Geometry which was born and developed in Babylon is a result of the desires and expectations of government and religious leaders at the time. It is intended to be able to establish a wide range of solid construction and great. Also hope for the king in order to control the land for the benefit of the tax revenue. The techniques geometry that develops when the generally rough and intuitive. However, quite accurate and can meet the needs of the calculation of various facts about the techniques of geometry is currently loaded in Ahmes more kiurang papyrus written in 1650 BC and was discovered in the 9th century. Relics in the form of this paper is a part of the goods stored by museums in London and New York. In this papyrus contained the formula of calculating the area of a rectangle, right-angled triangle, trapezoid that has legs perpendicular to the base, as well as the formula of calculation approaches the area of a circle. The Egyptians seem to have developed a formula-sumus this in their lives to calculate the area of cultivated fields.

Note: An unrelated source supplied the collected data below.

Lemma X6_witness :
  submit network_down filled
  = submit network_down
      {| programName := "Data Science Master's";
         targetAudience := "Working professionals in Bangalore";
         isLocalized := true;
         isLoading := true;
         creative := JNull;
         error := JStr "" |}.
Proof.
  apply (X6_prior_outcome_is_irrelevant network_down filled). repeat split.
Defined.

(** X7. Every run of [handleSubmit] makes exactly six writes: the call of
    [preventDefault], the three that clear the view, one terminal write that
    is either [setCreative] or [setError] and never both, and last the
    [setIsLoading(false)] of the [finally] block. *)
Theorem X7_one_terminal_write (env : Env) (s : ViewState) :
  exists w,
    writes (trace (submit env s))
    = [PreventDefault; SetIsLoading true; SetError (JStr ""); SetCreative JNull;
       w; SetIsLoading false]
    /\ ((exists data, w = SetCreative data /\ creative (final (submit env s)) = data
                      /\ error (final (submit env s)) = JStr "")
        \/ (exists m, w = SetError m /\ error (final (submit env s)) = m
                      /\ creative (final (submit env s)) = JNull)).
Proof.
  destruct (submit_final env s) as (_ & Hc & He). rewrite Hc, He.
  rewrite submit_run.
  destruct (respond env (generate_request s)) as [r | e];
    [destruct (ok r); [destruct (json_outcome r) as [data | e] |] |];
    eexists; (split; [reflexivity |]); eauto.
Qed.

(** ** Results of every shape *)

(** The settled state after a success response, as a record. *)
Lemma success_settles (env : Env) (s : ViewState) (r : Response) (data : JsValue) :
  respond env (generate_request s) = Resolves r ->
  ok r = true ->
  json_outcome r = Resolves data ->
  exists pn ta loc,
    final (submit env s)
    = {| programName := pn; targetAudience := ta; isLocalized := loc;
         isLoading := false; creative := data; error := JStr "" |}.
Proof.
  intros Hr Hok Hj.
  destruct (submit_final env s) as (Hl & Hc & He).
  rewrite Hr, Hok, Hj in Hc, He.
  destruct (final (submit env s)) as [pn ta loc ld cr er].
  simpl in Hl, Hc, He. subst. eauto.
Qed.

(** X8. A success body that parses to a falsy value stores no visible
    result: the page shows neither the results block nor an error.  The
    value itself takes the place of the block, so [null], [false] and the
    empty string leave nothing, while the number zero is printed as the
    stray text ["0"]. *)
Theorem X8_falsy_body (env : Env) (s : ViewState) (r : Response) (data : JsValue) :
  respond env (generate_request s) = Resolves r ->
  ok r = true ->
  json_outcome r = Resolves data ->
  truthy data = false ->
  exists pg, page (final (submit env s)) = Some pg
             /\ results_shown pg = false
             /\ error_shown pg = false
             /\ result_cards pg = []
             /\ main_texts pg = match data with
                                | JNum n => [Number_toString n]
                                | _ => []
                                end.
Proof.
  intros Hr Hok Hj Hfalsy.
  destruct (success_settles env s r data Hr Hok Hj) as (pn & ta & loc & ->).
  destruct data as [| | b | n | t | items | fields]; simpl in Hfalsy;
    try discriminate.
  - eexists. split; [reflexivity | repeat split].
  - eexists. split; [reflexivity | repeat split].
  - subst b. eexists. split; [reflexivity | repeat split].
  - destruct n; try discriminate; eexists; (split; [reflexivity | repeat split]).
  - apply negb_false_iff, String.eqb_eq in Hfalsy. subst t.
    eexists. split; [reflexivity | repeat split].
Qed.

Lemma X8_witness :
  exists pg, page (final (submit (http 200 (Resolves (JNum (Zero false)))) filled))
             = Some pg
             /\ results_shown pg = false
             /\ error_shown pg = false
             /\ result_cards pg = []
             /\ main_texts pg = ["0"].
Proof.
  apply (X8_falsy_body (http 200 (Resolves (JNum (Zero false)))) filled
           {| status := 200; json_outcome := Resolves (JNum (Zero false)) |}
           (JNum (Zero false)));
    reflexivity.
Defined.

Lemma render_primitive (v : JsValue) :
  primitive v = true ->
  (render_value v = Some [] /\ shown_value v = "")
  \/ render_value v = Some [Text (shown_value v)].
Proof.
  destruct v as [| | b | n | t | items | fields]; simpl; try discriminate; auto.
  intros _. destruct (String.eqb_spec t "") as [-> | _]; auto.
Qed.

(** X9. For a truthy success body whose four fields read by the view are
    each a string, a number, a boolean, [null] or missing, the page shows
    exactly three cards with the fixed titles: each card shows the string
    found under its key unchanged, the string conversion of a number, and
    nothing for a missing key, [null] or a boolean; the score line shows
    the score the same way between the text and the percent sign, and no
    error is shown.  This covers a body that is not an object at all. *)
Theorem X9_cards_show_what_was_sent
    (env : Env) (s : ViewState) (r : Response) (data : JsValue)
    (copy1 copy2 brief score : JsValue) :
  respond env (generate_request s) = Resolves r ->
  ok r = true ->
  json_outcome r = Resolves data ->
  truthy data = true ->
  get_field data "ad_copy_1" = Some copy1 ->
  get_field data "ad_copy_2" = Some copy2 ->
  get_field data "creative_brief" = Some brief ->
  get_field data "performance_score" = Some score ->
  primitive copy1 && primitive copy2 && primitive brief && primitive score = true ->
  exists pg, page (final (submit env s)) = Some pg
             /\ result_cards pg =
                  [("Ad Copy 1", shown_value copy1);
                   ("Ad Copy 2", shown_value copy2);
                   ("Creative Brief", shown_value brief)]
             /\ ctr_lines pg =
                  ["Predicted Click-Through Rate (CTR): "
                   ++ shown_value score ++ "%"]
             /\ results_shown pg = true
             /\ error_shown pg = false.
Proof.
  intros Hr Hok Hj Ht H1 H2 H3 H4 Hp.
  apply andb_true_iff in Hp as [Hp P4]. apply andb_true_iff in Hp as [Hp P3].
  apply andb_true_iff in Hp as [P1 P2].
  destruct (success_settles env s r data Hr Hok Hj) as (pn & ta & loc & ->).
  unfold page, App, and_then, results_container; simpl.
  rewrite Ht, H1, H2, H3, H4. cbn.
  destruct (render_primitive copy1 P1) as [[E1 S1] | E1]; rewrite E1;
    destruct (render_primitive copy2 P2) as [[E2 S2] | E2]; rewrite E2;
    destruct (render_primitive brief P3) as [[E3 S3] | E3]; rewrite E3;
    destruct (render_primitive score P4) as [[E4 S4] | E4]; rewrite E4;
    (eexists; split; [reflexivity |]);
    cbn; rewrite ?S1, ?S2, ?S3, ?S4, ?append_empty; repeat split.
Qed.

In addition to continuing to develop geometry, they also developed a number system that we now know as 'sexagesimal based' 60. We are still enjoying (and use) the system when talking about time.
They divided the day into 24 hours. One hour divided into 60 minutes. One minute is divided into 60 seconds. We say, for example, is currently at 9, 25 minutes, 30 seconds. When written will be shaped at 9 25 '30 ", and in sexagesimal can be written as 9 5 25/60 30/3600. This system has been using the place value as we use it today (in base 10 rather than in base 60).
The Babylonians developed a way of calculating area and volume. Among them calculate the circumference of a circle is equal to three times the length of its diameter. We know the price is close to the price of three π. Pythagoras formula is also already known at that time.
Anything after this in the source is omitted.